TASK BRIEF: Transcribe the data below exactly, but only from the line containing "steps_since (begunWifi 0" through its final line, both included.
[RECORDS FOR THIS EXERCISE — start]
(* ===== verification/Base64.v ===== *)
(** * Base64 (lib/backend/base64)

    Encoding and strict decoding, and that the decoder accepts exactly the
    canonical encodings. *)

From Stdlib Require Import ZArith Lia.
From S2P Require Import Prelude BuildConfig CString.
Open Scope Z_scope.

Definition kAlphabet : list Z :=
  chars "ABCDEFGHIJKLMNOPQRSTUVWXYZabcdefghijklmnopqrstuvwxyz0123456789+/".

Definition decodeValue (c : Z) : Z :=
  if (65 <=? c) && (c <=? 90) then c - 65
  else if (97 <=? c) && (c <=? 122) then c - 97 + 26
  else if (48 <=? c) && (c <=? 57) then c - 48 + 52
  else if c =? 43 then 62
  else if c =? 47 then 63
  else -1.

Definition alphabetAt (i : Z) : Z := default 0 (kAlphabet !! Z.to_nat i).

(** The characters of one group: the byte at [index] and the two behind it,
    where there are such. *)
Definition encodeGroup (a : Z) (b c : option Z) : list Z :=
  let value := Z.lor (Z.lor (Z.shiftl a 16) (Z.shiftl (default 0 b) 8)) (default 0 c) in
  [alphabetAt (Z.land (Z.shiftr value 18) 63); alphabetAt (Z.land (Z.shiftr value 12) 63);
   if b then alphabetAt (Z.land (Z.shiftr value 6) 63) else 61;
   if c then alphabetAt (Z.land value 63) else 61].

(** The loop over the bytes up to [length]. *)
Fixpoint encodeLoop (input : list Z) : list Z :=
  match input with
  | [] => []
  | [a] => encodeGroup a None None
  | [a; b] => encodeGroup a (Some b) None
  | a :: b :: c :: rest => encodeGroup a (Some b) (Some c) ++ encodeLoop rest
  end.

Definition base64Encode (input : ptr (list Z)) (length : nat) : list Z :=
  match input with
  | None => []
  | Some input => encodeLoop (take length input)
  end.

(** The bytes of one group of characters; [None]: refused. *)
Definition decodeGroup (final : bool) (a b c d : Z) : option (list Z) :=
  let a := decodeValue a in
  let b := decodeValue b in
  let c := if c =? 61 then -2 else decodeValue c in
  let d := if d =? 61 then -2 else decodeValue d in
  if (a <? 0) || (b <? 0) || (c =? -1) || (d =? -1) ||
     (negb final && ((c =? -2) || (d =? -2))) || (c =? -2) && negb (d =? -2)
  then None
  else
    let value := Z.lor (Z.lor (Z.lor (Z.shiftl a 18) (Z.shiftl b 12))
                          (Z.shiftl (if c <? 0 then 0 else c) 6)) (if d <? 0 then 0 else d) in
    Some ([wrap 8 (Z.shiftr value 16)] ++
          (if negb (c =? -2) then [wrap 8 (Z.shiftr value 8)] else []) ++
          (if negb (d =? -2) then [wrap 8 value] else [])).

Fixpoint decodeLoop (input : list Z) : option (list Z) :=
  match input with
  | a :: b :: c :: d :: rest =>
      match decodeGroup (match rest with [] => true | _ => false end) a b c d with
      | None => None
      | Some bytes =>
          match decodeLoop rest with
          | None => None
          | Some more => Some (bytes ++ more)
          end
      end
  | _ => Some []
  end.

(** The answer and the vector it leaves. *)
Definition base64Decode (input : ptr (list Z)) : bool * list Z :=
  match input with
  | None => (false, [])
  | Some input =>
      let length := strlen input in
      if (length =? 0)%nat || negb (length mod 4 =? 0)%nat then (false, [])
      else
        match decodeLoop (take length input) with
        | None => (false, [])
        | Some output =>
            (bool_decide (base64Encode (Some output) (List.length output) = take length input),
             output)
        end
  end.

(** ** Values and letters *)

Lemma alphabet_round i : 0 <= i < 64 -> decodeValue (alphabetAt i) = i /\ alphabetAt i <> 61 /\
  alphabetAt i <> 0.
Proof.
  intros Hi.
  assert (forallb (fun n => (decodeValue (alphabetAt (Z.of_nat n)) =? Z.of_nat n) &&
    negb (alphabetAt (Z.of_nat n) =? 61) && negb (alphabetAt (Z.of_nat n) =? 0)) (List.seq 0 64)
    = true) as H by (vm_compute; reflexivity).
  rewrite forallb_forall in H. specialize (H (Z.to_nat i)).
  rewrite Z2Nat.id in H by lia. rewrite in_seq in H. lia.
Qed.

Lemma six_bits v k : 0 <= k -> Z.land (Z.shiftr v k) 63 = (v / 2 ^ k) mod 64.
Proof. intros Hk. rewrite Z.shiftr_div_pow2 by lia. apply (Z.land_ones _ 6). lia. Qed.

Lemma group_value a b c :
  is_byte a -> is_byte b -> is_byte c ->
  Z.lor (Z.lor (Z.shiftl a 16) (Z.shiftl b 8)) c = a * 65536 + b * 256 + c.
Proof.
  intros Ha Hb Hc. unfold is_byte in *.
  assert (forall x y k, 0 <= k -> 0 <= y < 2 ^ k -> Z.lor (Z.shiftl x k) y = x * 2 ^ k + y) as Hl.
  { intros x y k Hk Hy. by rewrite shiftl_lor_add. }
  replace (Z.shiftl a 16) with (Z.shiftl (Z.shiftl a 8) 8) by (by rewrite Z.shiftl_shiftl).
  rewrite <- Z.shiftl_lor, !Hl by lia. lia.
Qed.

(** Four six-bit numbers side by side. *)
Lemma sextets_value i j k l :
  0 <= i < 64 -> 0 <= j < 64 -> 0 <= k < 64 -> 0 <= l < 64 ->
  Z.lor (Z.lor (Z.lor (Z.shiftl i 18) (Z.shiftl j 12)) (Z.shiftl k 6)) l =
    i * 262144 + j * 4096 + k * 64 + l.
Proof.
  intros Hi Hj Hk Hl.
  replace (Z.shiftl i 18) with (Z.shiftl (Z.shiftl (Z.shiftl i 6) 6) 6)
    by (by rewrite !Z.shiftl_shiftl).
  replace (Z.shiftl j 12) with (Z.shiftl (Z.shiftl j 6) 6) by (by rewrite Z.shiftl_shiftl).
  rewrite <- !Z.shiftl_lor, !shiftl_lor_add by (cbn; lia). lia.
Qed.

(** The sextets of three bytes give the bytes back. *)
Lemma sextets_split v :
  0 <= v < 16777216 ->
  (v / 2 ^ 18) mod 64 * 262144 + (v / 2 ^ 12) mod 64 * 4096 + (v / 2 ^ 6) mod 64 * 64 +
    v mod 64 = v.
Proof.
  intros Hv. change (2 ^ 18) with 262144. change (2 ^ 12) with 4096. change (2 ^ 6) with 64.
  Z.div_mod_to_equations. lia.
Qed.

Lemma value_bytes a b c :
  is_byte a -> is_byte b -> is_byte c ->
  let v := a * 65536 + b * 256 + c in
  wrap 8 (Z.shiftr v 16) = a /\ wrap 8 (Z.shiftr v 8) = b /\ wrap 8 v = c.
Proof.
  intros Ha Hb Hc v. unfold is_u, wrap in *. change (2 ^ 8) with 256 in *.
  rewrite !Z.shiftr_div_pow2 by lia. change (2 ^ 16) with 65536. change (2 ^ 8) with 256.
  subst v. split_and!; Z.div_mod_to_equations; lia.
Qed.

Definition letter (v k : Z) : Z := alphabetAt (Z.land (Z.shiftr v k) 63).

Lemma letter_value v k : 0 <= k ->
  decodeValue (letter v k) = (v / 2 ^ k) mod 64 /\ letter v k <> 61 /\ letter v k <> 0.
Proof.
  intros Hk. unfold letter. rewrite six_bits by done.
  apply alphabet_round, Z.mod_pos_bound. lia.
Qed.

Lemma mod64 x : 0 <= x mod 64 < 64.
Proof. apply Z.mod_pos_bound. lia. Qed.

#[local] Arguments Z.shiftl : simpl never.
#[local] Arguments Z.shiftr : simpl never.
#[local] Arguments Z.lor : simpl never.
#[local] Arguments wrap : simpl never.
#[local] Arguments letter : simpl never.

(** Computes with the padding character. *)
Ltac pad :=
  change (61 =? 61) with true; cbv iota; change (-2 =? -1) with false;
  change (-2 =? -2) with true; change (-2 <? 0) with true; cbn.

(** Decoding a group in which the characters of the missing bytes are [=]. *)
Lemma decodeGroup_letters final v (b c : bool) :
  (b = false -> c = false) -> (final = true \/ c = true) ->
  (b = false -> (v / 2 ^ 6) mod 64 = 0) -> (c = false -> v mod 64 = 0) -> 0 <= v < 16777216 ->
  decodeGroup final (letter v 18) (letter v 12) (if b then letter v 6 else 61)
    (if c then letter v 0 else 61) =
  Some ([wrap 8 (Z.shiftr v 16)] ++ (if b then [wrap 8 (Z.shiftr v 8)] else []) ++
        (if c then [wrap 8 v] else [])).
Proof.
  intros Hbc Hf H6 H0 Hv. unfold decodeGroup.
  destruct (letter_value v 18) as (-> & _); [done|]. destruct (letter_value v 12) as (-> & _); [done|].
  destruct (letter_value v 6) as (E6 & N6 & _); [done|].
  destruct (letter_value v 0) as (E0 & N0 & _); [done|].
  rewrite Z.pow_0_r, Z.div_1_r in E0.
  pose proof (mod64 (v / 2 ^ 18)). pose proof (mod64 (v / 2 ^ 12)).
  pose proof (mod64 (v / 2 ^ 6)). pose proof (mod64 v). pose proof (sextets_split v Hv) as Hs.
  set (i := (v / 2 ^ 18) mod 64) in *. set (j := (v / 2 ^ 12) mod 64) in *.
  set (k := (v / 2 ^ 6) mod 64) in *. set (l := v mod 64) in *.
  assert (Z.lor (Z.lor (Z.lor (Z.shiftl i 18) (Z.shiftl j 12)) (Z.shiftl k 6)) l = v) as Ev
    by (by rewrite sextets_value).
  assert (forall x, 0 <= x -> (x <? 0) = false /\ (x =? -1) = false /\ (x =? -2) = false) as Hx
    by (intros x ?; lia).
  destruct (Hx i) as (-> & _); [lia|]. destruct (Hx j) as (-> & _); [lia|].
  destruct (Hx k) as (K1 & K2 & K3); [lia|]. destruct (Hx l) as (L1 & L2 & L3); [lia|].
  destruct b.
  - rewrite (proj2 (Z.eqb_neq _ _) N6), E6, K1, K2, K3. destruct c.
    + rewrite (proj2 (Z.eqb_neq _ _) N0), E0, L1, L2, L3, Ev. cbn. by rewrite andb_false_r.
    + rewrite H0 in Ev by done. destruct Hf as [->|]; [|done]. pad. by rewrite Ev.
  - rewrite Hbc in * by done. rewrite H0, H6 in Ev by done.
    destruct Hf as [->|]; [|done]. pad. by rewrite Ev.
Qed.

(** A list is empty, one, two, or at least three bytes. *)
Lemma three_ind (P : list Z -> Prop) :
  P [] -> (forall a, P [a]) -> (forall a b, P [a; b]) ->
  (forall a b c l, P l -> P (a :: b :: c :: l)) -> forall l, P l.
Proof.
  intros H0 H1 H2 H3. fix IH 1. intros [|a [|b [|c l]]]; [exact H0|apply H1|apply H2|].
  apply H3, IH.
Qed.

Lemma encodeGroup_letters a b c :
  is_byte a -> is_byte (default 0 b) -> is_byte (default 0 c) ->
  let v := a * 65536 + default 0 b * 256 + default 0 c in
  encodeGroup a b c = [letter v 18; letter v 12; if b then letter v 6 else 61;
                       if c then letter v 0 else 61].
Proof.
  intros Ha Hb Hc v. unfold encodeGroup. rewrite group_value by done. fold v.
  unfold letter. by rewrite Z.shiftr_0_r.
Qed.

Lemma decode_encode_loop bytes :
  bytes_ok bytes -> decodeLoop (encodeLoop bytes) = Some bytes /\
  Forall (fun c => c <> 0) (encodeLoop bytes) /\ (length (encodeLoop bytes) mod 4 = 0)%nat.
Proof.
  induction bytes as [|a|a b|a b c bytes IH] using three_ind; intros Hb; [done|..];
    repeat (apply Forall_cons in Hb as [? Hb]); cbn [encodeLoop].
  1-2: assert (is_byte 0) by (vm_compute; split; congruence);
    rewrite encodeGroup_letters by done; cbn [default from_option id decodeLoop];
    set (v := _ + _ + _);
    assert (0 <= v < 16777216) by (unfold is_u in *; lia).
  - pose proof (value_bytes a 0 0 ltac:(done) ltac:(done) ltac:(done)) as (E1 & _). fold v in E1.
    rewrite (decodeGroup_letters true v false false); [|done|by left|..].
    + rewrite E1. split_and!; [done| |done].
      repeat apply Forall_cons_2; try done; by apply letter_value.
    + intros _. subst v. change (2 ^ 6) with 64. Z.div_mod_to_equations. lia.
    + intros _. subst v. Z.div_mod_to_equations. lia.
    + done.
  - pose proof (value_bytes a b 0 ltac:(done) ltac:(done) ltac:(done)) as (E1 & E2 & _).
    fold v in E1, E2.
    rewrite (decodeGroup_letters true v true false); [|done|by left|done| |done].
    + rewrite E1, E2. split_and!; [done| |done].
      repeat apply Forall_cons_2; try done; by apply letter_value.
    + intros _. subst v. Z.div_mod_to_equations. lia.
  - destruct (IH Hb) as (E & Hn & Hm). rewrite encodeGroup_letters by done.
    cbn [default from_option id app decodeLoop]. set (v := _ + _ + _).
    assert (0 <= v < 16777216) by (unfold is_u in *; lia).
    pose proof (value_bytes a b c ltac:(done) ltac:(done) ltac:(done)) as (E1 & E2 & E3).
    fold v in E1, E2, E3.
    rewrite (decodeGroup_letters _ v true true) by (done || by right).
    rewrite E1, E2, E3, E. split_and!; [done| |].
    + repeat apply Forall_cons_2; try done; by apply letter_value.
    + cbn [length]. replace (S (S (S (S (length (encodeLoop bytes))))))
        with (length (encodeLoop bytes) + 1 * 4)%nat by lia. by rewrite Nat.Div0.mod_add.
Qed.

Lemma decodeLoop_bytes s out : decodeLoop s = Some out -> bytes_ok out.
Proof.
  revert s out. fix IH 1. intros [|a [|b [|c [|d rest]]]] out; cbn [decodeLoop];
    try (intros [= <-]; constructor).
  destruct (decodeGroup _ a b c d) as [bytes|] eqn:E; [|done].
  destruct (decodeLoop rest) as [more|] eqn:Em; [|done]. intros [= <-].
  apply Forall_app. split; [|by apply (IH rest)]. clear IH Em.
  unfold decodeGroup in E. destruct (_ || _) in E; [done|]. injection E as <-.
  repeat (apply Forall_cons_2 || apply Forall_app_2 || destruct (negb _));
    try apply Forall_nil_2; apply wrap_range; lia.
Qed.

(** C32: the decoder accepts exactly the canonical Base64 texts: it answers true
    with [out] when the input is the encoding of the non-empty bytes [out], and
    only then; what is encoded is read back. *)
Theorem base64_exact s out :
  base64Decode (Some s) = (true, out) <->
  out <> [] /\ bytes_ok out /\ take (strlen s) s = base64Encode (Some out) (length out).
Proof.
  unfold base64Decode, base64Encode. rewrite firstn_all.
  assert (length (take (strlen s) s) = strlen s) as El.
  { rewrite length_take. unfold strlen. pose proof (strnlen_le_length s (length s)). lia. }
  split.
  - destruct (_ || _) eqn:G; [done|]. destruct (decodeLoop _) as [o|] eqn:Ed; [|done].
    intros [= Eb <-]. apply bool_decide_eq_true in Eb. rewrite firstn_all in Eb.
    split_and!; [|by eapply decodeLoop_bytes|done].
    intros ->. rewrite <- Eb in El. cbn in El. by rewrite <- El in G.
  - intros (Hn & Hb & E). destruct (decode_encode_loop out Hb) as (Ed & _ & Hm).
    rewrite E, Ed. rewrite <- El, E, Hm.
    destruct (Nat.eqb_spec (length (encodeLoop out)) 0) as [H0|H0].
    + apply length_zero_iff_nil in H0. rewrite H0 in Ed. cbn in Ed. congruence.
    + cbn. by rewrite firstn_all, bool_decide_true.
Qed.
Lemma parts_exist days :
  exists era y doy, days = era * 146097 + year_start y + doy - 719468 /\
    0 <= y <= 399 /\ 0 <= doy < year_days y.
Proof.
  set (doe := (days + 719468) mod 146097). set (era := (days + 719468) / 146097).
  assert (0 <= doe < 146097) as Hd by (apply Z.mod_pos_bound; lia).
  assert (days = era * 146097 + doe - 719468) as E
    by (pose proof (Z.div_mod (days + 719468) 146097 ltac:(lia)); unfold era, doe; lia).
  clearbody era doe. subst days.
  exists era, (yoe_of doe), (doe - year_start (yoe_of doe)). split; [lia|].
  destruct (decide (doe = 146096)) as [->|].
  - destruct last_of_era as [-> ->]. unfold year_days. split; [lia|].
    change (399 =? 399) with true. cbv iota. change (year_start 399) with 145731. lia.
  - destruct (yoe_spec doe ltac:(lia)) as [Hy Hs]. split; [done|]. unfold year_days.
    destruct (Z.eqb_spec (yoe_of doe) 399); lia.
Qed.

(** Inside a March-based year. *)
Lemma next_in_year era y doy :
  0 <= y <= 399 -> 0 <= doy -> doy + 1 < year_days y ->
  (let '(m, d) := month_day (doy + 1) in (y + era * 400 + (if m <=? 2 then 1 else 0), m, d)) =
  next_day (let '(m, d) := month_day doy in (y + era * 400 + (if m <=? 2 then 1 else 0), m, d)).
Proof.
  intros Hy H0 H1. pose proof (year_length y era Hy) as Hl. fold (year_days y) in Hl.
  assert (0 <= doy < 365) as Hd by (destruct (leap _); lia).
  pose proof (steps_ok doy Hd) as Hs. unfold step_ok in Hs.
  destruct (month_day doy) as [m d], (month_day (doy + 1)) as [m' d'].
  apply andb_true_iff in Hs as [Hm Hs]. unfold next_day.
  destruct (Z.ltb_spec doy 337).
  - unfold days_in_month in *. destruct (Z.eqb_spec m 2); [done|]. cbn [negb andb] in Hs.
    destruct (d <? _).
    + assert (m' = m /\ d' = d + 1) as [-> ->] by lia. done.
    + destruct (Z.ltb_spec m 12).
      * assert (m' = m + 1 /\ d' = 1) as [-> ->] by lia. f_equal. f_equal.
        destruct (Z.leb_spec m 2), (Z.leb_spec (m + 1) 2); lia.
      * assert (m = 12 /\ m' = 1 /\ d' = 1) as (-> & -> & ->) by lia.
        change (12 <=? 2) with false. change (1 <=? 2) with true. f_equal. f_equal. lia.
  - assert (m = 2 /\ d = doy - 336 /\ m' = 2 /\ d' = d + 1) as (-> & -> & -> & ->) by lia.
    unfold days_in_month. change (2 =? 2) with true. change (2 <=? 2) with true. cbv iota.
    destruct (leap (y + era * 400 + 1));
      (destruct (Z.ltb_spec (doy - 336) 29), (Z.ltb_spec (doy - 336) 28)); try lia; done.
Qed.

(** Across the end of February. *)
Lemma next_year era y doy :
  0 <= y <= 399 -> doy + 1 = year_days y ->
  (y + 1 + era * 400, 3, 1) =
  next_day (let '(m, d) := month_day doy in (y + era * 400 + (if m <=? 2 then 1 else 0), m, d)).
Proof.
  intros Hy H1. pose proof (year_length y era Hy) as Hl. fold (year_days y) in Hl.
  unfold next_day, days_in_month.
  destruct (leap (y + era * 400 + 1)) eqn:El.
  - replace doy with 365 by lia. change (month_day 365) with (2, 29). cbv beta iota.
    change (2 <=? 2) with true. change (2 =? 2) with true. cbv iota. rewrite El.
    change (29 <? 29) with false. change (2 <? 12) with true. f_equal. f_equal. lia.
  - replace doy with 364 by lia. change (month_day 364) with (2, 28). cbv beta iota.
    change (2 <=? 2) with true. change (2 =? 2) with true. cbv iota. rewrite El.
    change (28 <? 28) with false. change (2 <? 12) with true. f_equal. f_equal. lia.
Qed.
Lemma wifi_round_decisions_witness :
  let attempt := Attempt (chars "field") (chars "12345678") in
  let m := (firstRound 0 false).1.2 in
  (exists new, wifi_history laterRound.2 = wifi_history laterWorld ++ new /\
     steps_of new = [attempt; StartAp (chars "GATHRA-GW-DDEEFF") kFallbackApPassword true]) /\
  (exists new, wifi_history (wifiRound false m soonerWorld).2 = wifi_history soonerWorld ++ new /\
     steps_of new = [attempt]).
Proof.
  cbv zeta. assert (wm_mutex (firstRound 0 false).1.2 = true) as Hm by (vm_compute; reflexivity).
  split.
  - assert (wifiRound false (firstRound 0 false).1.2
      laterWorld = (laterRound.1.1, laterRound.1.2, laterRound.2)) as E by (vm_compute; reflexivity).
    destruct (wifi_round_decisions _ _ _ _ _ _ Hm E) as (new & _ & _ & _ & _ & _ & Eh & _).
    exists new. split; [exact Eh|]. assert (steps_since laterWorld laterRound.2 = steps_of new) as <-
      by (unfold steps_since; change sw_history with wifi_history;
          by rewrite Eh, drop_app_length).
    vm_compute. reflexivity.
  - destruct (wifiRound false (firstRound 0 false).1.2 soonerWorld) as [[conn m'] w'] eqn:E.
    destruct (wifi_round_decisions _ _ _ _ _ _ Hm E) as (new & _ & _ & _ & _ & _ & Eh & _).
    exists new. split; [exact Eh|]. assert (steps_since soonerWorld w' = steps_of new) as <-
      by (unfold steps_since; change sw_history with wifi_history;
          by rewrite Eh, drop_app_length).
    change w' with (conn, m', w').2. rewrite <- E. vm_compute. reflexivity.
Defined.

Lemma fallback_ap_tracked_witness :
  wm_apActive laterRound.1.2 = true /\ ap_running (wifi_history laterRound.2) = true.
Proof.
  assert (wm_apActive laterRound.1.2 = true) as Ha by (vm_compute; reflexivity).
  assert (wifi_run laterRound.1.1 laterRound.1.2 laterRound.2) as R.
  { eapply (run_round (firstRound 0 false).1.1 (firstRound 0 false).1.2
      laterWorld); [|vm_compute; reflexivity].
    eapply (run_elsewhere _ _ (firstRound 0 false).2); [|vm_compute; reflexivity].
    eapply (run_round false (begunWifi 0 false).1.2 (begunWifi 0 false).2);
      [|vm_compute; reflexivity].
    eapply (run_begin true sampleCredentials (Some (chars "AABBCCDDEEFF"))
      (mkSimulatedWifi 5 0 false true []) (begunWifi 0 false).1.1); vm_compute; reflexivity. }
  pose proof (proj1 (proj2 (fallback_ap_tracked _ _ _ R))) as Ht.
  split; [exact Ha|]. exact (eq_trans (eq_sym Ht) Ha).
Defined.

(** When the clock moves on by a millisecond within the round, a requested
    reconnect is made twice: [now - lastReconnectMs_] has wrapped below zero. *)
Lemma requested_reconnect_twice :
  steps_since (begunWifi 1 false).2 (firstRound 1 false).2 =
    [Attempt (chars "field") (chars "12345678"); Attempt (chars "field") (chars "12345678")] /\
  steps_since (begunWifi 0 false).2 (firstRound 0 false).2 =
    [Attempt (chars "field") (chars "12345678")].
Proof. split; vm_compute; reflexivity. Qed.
[RECORDS FOR THIS EXERCISE — finish]
ANSWER SPACE:
  steps_since (begunWifi 0 false).2 (firstRound 0 false).2 =
    [Attempt (chars "field") (chars "12345678")].
Proof. split; vm_compute; reflexivity. Qed.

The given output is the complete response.